In the late 1970s and early 80s, punk rock was on the rise, the New York City alternative music scene was in full swing, and two young videographers were recording punk rock bands that, at the time, were just minutes away from fame.
The scene was grounded in New York’s iconic nightclubs: CBGB, Danceteria, The Mudd Club, and it birthed a generation of musicians. Even more mainstream artists played the Manhattan Danceteria before they went global: Iggy Pop, Madonna, Billy Idol, Cyndi Lauper.
The era was also marked by sexual liberation, subcultures finding a broader platform, and traditionally marginalized people finding community. And what a community it was: lots of sex, cheap New York City rent, and a complete disregard for the establishment.

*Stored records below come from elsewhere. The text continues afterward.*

Lemma import_loop_resolves before c after module last out :
  (∀ b, b ∈ before → ∃ e, import b = inl e) →
  import c = inr module →
  ∃ out', import_loop import (before ++ c :: after) last out
          = (Return (inl module), out').
Proof.
  revert last out. induction before as [| b before IH]; intros last out Hall Hc.
  - simpl. unfold logAudioBridgeDiagnostic. js_unfold. rewrite Hc. by eexists.
  - destruct (Hall b) as [e He]; [by left |].
    simpl. unfold logAudioBridgeDiagnostic. js_unfold. rewrite He.
    apply IH; [| done]. intros b' Hin. apply Hall. by right.
Qed.

Lemma getModule_unresolved out :
  unresolved import →
  ∃ out', getModule import out = (Throw (Error errorMessage), out').
Proof.
  intros Hnone. unfold getModule.
  destruct (import_loop_unresolved candidates None out Hnone)
    as (last' & out' & Heq).
  erewrite bind_Return by exact Heq.
  unfold logAudioBridgeDiagnostic. js_unfold. by eexists.
Qed.

Lemma getModule_resolves module out :
  resolves_to import module →
  ∃ out', getModule import out = (Return module, out').
Proof.
  intros (before & c & after & Hcs & Hall & Hc). unfold getModule. rewrite Hcs.
  destruct (import_loop_resolves before c after module None out Hall Hc)
    as (out' & Heq).
  erewrite bind_Return by exact Heq. by eexists.
Qed.

(** C8, as the code has it. When no candidate location resolves, each of
    the three entry points fails with the error of [getModule], whose
    message names the missing helpers. When a module resolves but lacks
    the function, [recordUntilSilence] fails with [Audio recording
    unavailable], while [calibrateRMS] returns 0 and [blobToBase64]
    returns the empty string. *)
Theorem bridge_missing_module_or_function seconds args blob out :
  (unresolved import →
     (calibrateRMS import seconds out).1 = Throw (Error errorMessage)
     ∧ (recordUntilSilence import args out).1 = Throw (Error errorMessage)
     ∧ (blobToBase64 import blob out).1 = Throw (Error errorMessage)
     ∧ descriptive (Error errorMessage))
  ∧ (∀ module, resolves_to import module →
       (isFunction (m_recordUntilSilence module) = false →
          (recordUntilSilence import args out).1
            = Throw (Error "Audio recording unavailable")
          ∧ descriptive (Error "Audio recording unavailable"))
       ∧ (isFunction (m_calibrateRMS module) = false →
            (calibrateRMS import seconds out).1 = Return 0%Q)
       ∧ (isFunction (m_blobToBase64 module) = false →
            (blobToBase64 import blob out).1 = Return "")).
Proof.
  split.
  - intros Hnone. destruct (getModule_unresolved out Hnone) as (out' & Heq).
    unfold calibrateRMS, recordUntilSilence, blobToBase64.
    rewrite !(bind_Throw _ _ _ _ _ Heq). repeat split; try done.
    by eexists _, _.
  - intros module Hres.
    destruct (getModule_resolves module out Hres) as (out' & Heq).
    unfold calibrateRMS, recordUntilSilence, blobToBase64.
    rewrite !(bind_Return _ _ _ _ _ Heq).
    repeat split.
    + by destruct (m_recordUntilSilence module).
    + by eexists _, _.
    + by destruct (m_calibrateRMS module).
    + by destruct (m_blobToBase64 module).
Qed.
End Bridge.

Our two videographers, who lugged around heavy video cameras and lighting equipment, remarkably, were women. In the late 70s and 80s, men were typically behind the camera, handling lighting, and editing video. But Emily Armstrong and Pat Ivers had taken control of their medium in a milieu, a culture that was male-dominated, aggressive, sometimes even violent.
But as we learn on this episode of CoastLine, that was the performative part of this community. Rather than violence, Pat and Emily found excitement and inspiration, yes, but also support, care, and acceptance. That community fell apart, though, when the AIDS epidemic hit.

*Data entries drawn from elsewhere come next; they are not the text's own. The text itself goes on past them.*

(** * Roller-coaster builder: the track store and its loop generator

    A shallow embedding of [client/src/lib/stores/useRollerCoaster.tsx].

    The store is a zustand store: one record of fields, mutated by
    operations that call [set] with a partial record (merged into the
    current state) or with a function from the current state to such a
    partial record.  Beside the store the module owns one mutable global,
    [pointCounter], from which point ids are minted.

    Numbers.  A TypeScript [number] is modelled as a real number ([R]):
    [+ - * /], [Math.sqrt], [Math.cos], [Math.sin] and [Math.PI] are the
    exact operations of [Stdlib.Reals]; the rounding of IEEE doubles is not
    modelled.  [pointCounter] only ever holds a natural number and is
    modelled as [nat].

    [THREE.Vector3] belongs to three.js, not to this repository; the few
    methods the store calls are transcribed from three.js in [Module THREE]. *)

From Stdlib Require Import Reals Lra Lia List String Bool Arith.
From Stdlib Require Import DecimalString DecimalNat FinFun Permutation.
Import ListNotations.

Open Scope R_scope.

(** ** three.js vectors *)

Module THREE.

Record Vector3 : Type := mkVector3 { x : R; y : R; z : R }.

(** [v.clone()]: a fresh vector with the same coordinates.  Values of the
    model are immutable, so a copy is the value itself. *)
Definition clone (v : Vector3) : Vector3 := mkVector3 (x v) (y v) (z v).

(** [a.sub(b)] *)
Definition sub (a b : Vector3) : Vector3 :=
  mkVector3 (x a - x b) (y a - y b) (z a - z b).

(** [v.length()]: [Math.sqrt(x*x + y*y + z*z)] *)
Definition length (v : Vector3) : R :=
  sqrt (x v * x v + y v * y v + z v * z v).

(** [v.multiplyScalar(s)] *)
Definition multiplyScalar (v : Vector3) (s : R) : Vector3 :=
  mkVector3 (x v * s) (y v * s) (z v * s).

(** [v.divideScalar(s)] is [v.multiplyScalar(1 / s)]. *)
Definition divideScalar (v : Vector3) (s : R) : Vector3 :=
  multiplyScalar v (1 / s).

(** JavaScript's [r || 1] on a number: [1] when [r] is zero. *)
Definition or_one (r : R) : R := if Req_dec_T r 0 then 1 else r.

(** [v.normalize()] is [v.divideScalar(v.length() || 1)]. *)
Definition normalize (v : Vector3) : Vector3 :=
  divideScalar v (or_one (length v)).

(** [new Vector3().crossVectors(a, b)] *)
Definition crossVectors (a b : Vector3) : Vector3 :=
  mkVector3 (y a * z b - z a * y b)
            (z a * x b - x a * z b)
            (x a * y b - y a * x b).

(** The assignment [v.y = r]. *)
Definition set_y (v : Vector3) (r : R) : Vector3 := mkVector3 (x v) r (z v).

End THREE.

(** ** The data model *)

Inductive CoasterMode : Type := build | ride | preview.

Record TrackPoint : Type := mkTrackPoint {
  id : string;
  position : THREE.Vector3;
  tilt : R
}.

Record RollerCoasterState : Type := mkState {
  mode : CoasterMode;
  trackPoints : list TrackPoint;
  selectedPointId : option string;
  rideProgress : R;
  isRiding : bool;
  rideSpeed : R;
  isDraggingPoint : bool;
  isAddingPoints : bool;
  isLooped : bool;
  hasChainLift : bool;
  showWoodSupports : bool;
  isNightMode : bool;
  cameraTarget : option THREE.Vector3
}.

(** The module's mutable state: the global [pointCounter] and the store. *)
Record World : Type := mkWorld {
  pointCounter : nat;
  store : RollerCoasterState
}.

(** The store as [create] builds it, with [let pointCounter = 0]. *)
Definition initialState : RollerCoasterState :=
  {| mode := build;
     trackPoints := [];
     selectedPointId := None;
     rideProgress := 0;
     isRiding := false;
     rideSpeed := 1;
     isDraggingPoint := false;
     isAddingPoints := true;
     isLooped := false;
     hasChainLift := true;
     showWoodSupports := false;
     isNightMode := false;
     cameraTarget := None |}.

Definition initialWorld : World :=
  {| pointCounter := 0; store := initialState |}.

The New York Times has called them the Lewis and Clark of rock video. Spin Magazine writes, “Lucky for us, two women put in the work and captured some of the all-time greatest rock acts in their prime.” Their video archives are now housed in New York University’s Failes Library.
Rachel Pittman is a graduate student at the University of North Carolina Wilmington. She is also an instructor, where she teaches the history of 1980s movie image media.